### WORK ITEM
Set down exactly, with nothing added, the lines from the one containing "intros H. apply" through the end of the entries.
[Start of Attachment]
Lemma staffed_transition s e s' : staffed s -> transition s e s' -> staffed s'.
Proof.
  intros Hb Ht r' rn'. unfold staffed in Hb.
  inversion Ht; subst; clear Ht; rewrite ?runs_resume; sfields; try apply Hb.
  - intros Hl. apply lookup_app_Some in Hl as [Hl|[_ Hl]]; [exact (Hb _ _ Hl)|].
    apply list_lookup_singleton_Some in Hl as [_ <-]. cbn [live queue].
    intros Hq. destruct (filter eligible (batch s)); [congruence|].
    unfold CONCURRENCY_LIMIT. cbn [length]. lia.
  - intros Hl. apply list_lookup_insert_Some in Hl as [(-> & <- & _)|[_ Hl]].
    + cbn [live queue]. intros _. apply (Hb _ _ H0). rewrite H1. discriminate.
    + exact (Hb _ _ Hl).
  - intros Hl. apply list_lookup_insert_Some in Hl as [(-> & <- & _)|[_ Hl]].
    + cbn [live queue]. congruence.
    + exact (Hb _ _ Hl).
Qed.

Lemma flagged_transition s e s' : flagged s -> transition s e s' -> flagged s'.
Proof.
  intros Hf Ht. unfold flagged in *.
  inversion Ht; subst; clear Ht; rewrite ?runs_resume, ?flag_resume; sfields;
    try exact Hf.
  - intros _. exists (length (runs s)). eexists. split.
    + rewrite lookup_app_r, Nat.sub_diag by lia. reflexivity.
    + cbn [live]. destruct (filter eligible (batch s)); [congruence|].
      unfold CONCURRENCY_LIMIT. cbn [length]. lia.
  - intros Hflag. destruct (Hf Hflag) as (r' & rn' & Hl & Hlive).
    destruct (decide (r = r')) as [->|Hne].
    + eexists r', _. split.
      * apply list_lookup_insert_eq. eapply lookup_lt_Some; eassumption.
      * cbn [live]. congruence.
    + exists r', rn'. split; [|exact Hlive].
      rewrite list_lookup_insert_ne by exact Hne. exact Hl.
  - case_decide as Hz; [discriminate|]. intros Hflag.
    eexists r, _. split.
    + apply list_lookup_insert_eq. eapply lookup_lt_Some; eassumption.
    + cbn [live]. exact Hz.
Qed.

Lemma headed_tail j js : Forall is_worker_job (tail (j :: js)) -> Forall is_worker_job (tail js).
Proof.
  cbn [tail]. destruct js as [|j' js]; [constructor|]. cbn [tail].
  intros H. apply Forall_cons in H as [_ H]. exact H.
Qed.

Lemma headed_transition s e s' : headed s -> transition s e s' -> headed s'.
Proof.
  intros Hh Ht. unfold headed in *.
  inversion Ht; subst; clear Ht; unfold resume;
    try match goal with |- context [match ?o with Standalone => _ | Worker _ => _ end] =>
      destruct o eqn:?
    end;
    sfields; try exact Hh.
  all: try match goal with H : idle _ |- _ => unfold idle in H end.
  all: try match goal with H : jobs _ = _ |- _ => rewrite H in * end.
  all: try (apply headed_tail in Hh; exact Hh).
  all: try (cbn [tail app] in *; exact Hh).
  all: try (cbn [tail app]; constructor; fail).
  - destruct H as [(Hi & -> & -> & _)|[Hj _]]; [constructor|].
    rewrite Hj in Hh. exact Hh.
  - cbn [tail] in Hh. destruct js as [|j js]; cbn [tail app]; [constructor|].
    apply Forall_cons in Hh as [_ Hh]. apply Forall_app. split; [exact Hh|].
    repeat constructor.
  - destruct (CONCURRENCY_LIMIT `min` length (filter eligible (batch s))) as [|k];
      cbn [replicate app tail]; [constructor|].
    rewrite app_nil_r. apply Forall_replicate. exact I.
Qed.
[End of Attachment]
### FINISHED EXERCISE
  intros H. apply Forall_cons in H as [_ H]. exact H.
Qed.

Lemma headed_transition s e s' : headed s -> transition s e s' -> headed s'.
Proof.
  intros Hh Ht. unfold headed in *.
  inversion Ht; subst; clear Ht; unfold resume;
    try match goal with |- context [match ?o with Standalone => _ | Worker _ => _ end] =>
      destruct o eqn:?
    end;
    sfields; try exact Hh.
  all: try match goal with H : idle _ |- _ => unfold idle in H end.
  all: try match goal with H : jobs _ = _ |- _ => rewrite H in * end.
  all: try (apply headed_tail in Hh; exact Hh).
  all: try (cbn [tail app] in *; exact Hh).
  all: try (cbn [tail app]; constructor; fail).
  - destruct H as [(Hi & -> & -> & _)|[Hj _]]; [constructor|].
    rewrite Hj in Hh. exact Hh.
  - cbn [tail] in Hh. destruct js as [|j js]; cbn [tail app]; [constructor|].
    apply Forall_cons in Hh as [_ Hh]. apply Forall_app. split; [exact Hh|].
    repeat constructor.
  - destruct (CONCURRENCY_LIMIT `min` length (filter eligible (batch s))) as [|k];
      cbn [replicate app tail]; [constructor|].
    rewrite app_nil_r. apply Forall_replicate. exact I.
Qed.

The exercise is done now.